TASK INSTRUCTIONS -
Of all the lines below, output only those starting at the one with "Definition ready s" and ending at the one with "intros [[_ _", both ends included, exactly as written.

Collected data:
■ ■ ■

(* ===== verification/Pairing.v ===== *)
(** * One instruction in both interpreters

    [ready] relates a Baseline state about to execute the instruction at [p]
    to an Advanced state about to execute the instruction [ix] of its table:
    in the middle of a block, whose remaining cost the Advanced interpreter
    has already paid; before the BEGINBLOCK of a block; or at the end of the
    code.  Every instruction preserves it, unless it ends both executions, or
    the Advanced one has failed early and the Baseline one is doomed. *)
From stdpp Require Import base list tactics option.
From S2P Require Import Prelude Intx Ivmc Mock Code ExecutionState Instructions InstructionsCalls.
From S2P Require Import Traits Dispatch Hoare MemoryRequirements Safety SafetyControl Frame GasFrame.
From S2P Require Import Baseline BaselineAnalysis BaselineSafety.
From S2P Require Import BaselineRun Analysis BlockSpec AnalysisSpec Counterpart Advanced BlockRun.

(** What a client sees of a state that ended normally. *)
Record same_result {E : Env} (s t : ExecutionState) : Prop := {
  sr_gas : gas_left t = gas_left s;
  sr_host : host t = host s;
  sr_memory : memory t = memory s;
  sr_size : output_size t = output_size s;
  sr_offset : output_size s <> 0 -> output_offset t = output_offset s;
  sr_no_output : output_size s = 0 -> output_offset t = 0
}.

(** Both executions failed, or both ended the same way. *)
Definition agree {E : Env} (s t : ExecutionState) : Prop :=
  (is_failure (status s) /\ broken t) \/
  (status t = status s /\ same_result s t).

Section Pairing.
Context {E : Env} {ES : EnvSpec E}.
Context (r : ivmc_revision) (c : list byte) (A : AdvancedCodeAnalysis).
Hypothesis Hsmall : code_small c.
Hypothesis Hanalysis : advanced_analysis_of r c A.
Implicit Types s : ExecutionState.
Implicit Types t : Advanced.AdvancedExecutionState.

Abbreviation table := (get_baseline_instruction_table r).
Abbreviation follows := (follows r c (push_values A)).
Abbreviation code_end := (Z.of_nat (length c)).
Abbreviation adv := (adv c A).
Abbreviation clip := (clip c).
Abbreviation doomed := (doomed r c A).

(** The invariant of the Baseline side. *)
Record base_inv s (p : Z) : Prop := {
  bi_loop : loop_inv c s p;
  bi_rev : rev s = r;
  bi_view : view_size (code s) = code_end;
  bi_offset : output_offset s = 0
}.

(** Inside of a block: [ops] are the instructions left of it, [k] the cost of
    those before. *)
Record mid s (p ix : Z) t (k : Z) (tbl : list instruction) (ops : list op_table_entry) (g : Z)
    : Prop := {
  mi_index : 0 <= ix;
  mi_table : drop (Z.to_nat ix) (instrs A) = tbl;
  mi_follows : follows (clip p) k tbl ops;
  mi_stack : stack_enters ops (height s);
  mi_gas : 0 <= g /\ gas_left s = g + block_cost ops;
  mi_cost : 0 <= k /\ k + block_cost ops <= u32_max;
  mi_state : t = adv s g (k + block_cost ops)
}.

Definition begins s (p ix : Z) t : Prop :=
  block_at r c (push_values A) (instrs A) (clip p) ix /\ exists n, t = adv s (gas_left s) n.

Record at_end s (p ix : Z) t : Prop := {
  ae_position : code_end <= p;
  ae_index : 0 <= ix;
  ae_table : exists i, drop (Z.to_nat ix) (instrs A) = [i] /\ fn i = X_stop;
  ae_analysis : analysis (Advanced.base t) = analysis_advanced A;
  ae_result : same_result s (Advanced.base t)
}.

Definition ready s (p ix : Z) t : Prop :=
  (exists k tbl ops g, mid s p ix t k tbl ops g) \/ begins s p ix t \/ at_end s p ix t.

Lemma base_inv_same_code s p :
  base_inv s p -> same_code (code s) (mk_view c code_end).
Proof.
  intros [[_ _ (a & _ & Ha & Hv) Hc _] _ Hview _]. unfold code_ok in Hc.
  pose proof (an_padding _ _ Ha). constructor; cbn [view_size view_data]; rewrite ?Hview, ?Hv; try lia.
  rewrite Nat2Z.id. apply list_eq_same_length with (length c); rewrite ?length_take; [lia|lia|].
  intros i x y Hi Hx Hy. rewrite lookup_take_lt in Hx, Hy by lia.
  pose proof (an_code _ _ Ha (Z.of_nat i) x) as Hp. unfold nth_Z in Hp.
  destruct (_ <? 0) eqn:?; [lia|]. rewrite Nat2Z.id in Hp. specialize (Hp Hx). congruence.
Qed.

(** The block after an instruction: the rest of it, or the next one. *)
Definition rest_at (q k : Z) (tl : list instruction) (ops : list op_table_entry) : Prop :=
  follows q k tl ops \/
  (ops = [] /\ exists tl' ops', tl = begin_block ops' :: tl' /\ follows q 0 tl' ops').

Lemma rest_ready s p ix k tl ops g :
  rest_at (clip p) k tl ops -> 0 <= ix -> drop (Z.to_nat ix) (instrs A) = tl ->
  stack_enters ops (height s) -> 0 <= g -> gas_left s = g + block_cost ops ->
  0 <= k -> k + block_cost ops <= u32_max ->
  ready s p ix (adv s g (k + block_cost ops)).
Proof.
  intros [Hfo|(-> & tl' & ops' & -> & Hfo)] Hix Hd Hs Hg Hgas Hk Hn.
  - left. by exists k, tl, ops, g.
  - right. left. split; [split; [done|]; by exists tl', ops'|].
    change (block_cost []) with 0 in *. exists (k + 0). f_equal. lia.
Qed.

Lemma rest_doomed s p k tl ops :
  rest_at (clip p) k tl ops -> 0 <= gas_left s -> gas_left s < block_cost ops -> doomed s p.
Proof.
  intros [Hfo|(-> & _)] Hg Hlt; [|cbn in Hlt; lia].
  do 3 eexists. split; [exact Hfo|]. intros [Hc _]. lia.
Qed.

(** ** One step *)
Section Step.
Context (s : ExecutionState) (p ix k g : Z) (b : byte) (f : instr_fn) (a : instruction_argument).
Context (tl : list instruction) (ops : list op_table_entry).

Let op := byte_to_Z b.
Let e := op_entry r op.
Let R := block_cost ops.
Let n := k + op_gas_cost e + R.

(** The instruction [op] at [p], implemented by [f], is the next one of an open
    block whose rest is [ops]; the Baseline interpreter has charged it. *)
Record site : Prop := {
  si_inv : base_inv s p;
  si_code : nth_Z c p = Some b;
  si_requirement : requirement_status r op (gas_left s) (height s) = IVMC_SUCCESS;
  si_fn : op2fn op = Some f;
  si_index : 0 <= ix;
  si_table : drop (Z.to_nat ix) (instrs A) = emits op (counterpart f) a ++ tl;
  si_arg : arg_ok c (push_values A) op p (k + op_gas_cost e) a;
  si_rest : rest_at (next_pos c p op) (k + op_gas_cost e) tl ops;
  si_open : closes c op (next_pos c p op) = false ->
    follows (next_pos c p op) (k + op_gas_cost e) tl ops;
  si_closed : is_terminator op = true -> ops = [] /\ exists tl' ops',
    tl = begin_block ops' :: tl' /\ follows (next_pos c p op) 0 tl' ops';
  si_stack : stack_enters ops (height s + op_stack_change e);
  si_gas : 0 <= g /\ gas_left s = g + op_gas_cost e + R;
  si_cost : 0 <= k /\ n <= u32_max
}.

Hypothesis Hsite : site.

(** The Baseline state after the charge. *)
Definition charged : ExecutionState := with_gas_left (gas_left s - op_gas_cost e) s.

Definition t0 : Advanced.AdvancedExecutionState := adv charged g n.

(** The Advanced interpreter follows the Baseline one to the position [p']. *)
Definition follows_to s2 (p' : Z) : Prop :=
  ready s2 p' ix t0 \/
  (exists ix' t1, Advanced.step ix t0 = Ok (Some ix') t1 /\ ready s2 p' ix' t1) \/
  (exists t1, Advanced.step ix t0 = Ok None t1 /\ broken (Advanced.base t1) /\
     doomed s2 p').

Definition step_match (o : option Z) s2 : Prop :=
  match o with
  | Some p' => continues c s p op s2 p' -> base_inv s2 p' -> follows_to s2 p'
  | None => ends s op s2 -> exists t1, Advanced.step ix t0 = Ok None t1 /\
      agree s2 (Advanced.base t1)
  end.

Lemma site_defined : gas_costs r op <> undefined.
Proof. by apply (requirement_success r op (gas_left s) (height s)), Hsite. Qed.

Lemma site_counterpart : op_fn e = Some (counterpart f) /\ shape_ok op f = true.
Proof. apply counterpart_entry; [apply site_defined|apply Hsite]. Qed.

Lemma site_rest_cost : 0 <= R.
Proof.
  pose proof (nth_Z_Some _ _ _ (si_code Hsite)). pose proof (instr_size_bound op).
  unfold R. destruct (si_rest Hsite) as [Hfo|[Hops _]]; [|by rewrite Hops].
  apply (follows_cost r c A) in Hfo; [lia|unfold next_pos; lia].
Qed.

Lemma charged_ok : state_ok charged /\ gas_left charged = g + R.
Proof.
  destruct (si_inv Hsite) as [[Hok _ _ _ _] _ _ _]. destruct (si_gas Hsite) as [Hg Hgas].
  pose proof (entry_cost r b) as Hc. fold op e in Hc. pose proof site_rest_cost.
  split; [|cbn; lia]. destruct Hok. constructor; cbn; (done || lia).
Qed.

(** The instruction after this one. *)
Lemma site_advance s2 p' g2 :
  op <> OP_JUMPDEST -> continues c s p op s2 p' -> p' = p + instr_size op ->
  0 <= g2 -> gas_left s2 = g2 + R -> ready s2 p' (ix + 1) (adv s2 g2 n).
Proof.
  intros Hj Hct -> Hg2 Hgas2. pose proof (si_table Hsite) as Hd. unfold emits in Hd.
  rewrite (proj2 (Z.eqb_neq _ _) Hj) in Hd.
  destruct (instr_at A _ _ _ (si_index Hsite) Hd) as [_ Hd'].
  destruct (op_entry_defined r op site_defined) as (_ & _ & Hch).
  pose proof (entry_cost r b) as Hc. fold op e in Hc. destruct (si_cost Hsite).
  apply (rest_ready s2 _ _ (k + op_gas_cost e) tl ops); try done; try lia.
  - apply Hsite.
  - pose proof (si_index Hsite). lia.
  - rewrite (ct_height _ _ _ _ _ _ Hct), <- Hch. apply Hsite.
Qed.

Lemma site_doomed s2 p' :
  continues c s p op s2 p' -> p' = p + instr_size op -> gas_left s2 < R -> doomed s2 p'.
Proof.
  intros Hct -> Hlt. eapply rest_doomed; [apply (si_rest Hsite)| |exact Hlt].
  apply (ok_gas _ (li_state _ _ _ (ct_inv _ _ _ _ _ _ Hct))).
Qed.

■ ■ ■

ANSWER SPACE -
Definition ready s (p ix : Z) t : Prop :=
  (exists k tbl ops g, mid s p ix t k tbl ops g) \/ begins s p ix t \/ at_end s p ix t.

Lemma base_inv_same_code s p :
  base_inv s p -> same_code (code s) (mk_view c code_end).
Proof.
  intros [[_ _ (a & _ & Ha & Hv) Hc _] _ Hview _]. unfold code_ok in Hc.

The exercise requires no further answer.